*What you have to do*. Please copy out all lines of the entries that contain the word "handler".

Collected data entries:
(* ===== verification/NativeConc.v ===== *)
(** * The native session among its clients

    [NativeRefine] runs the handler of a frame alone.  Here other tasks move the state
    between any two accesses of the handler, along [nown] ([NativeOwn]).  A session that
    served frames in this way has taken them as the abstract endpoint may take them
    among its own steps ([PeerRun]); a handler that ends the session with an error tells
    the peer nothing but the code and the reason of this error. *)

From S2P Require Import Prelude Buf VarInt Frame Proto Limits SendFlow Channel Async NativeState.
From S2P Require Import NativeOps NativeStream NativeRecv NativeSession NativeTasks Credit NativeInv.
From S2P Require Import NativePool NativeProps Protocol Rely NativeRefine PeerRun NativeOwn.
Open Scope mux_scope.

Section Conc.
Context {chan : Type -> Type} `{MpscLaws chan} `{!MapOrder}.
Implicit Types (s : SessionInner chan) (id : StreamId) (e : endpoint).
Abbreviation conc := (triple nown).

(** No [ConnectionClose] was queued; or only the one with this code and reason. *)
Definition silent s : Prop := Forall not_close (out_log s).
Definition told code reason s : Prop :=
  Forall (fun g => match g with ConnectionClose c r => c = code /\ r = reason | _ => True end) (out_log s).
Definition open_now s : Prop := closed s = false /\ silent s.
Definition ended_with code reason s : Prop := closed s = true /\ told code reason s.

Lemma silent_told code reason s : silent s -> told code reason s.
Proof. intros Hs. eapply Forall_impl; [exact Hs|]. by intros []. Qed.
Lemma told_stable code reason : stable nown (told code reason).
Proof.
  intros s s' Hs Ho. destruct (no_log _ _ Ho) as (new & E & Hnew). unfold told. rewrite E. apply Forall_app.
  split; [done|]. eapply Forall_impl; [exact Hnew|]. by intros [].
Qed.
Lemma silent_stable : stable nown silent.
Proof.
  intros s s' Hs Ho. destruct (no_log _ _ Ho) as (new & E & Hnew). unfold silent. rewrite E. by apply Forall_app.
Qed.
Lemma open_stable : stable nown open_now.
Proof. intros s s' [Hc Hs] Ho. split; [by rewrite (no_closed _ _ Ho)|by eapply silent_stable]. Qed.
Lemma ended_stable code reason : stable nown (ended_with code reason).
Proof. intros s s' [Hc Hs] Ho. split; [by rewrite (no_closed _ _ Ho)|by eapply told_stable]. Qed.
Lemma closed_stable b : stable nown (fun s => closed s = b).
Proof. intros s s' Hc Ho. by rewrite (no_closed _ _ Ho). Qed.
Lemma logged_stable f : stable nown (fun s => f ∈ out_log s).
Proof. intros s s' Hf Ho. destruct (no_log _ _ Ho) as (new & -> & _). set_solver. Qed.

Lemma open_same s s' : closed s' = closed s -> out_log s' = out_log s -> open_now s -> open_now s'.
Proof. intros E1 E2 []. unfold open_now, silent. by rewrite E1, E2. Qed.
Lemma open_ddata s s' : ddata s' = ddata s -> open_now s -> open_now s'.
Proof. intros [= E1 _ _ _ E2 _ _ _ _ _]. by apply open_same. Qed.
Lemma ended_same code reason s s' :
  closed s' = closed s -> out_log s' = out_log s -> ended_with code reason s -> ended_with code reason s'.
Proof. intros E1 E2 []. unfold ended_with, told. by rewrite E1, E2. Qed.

*Answer for the task*.
    [NativeRefine] runs the handler of a frame alone.  Here other tasks move the state
    between any two accesses of the handler, along [nown] ([NativeOwn]).  A session that
    among its own steps ([PeerRun]); a handler that ends the session with an error tells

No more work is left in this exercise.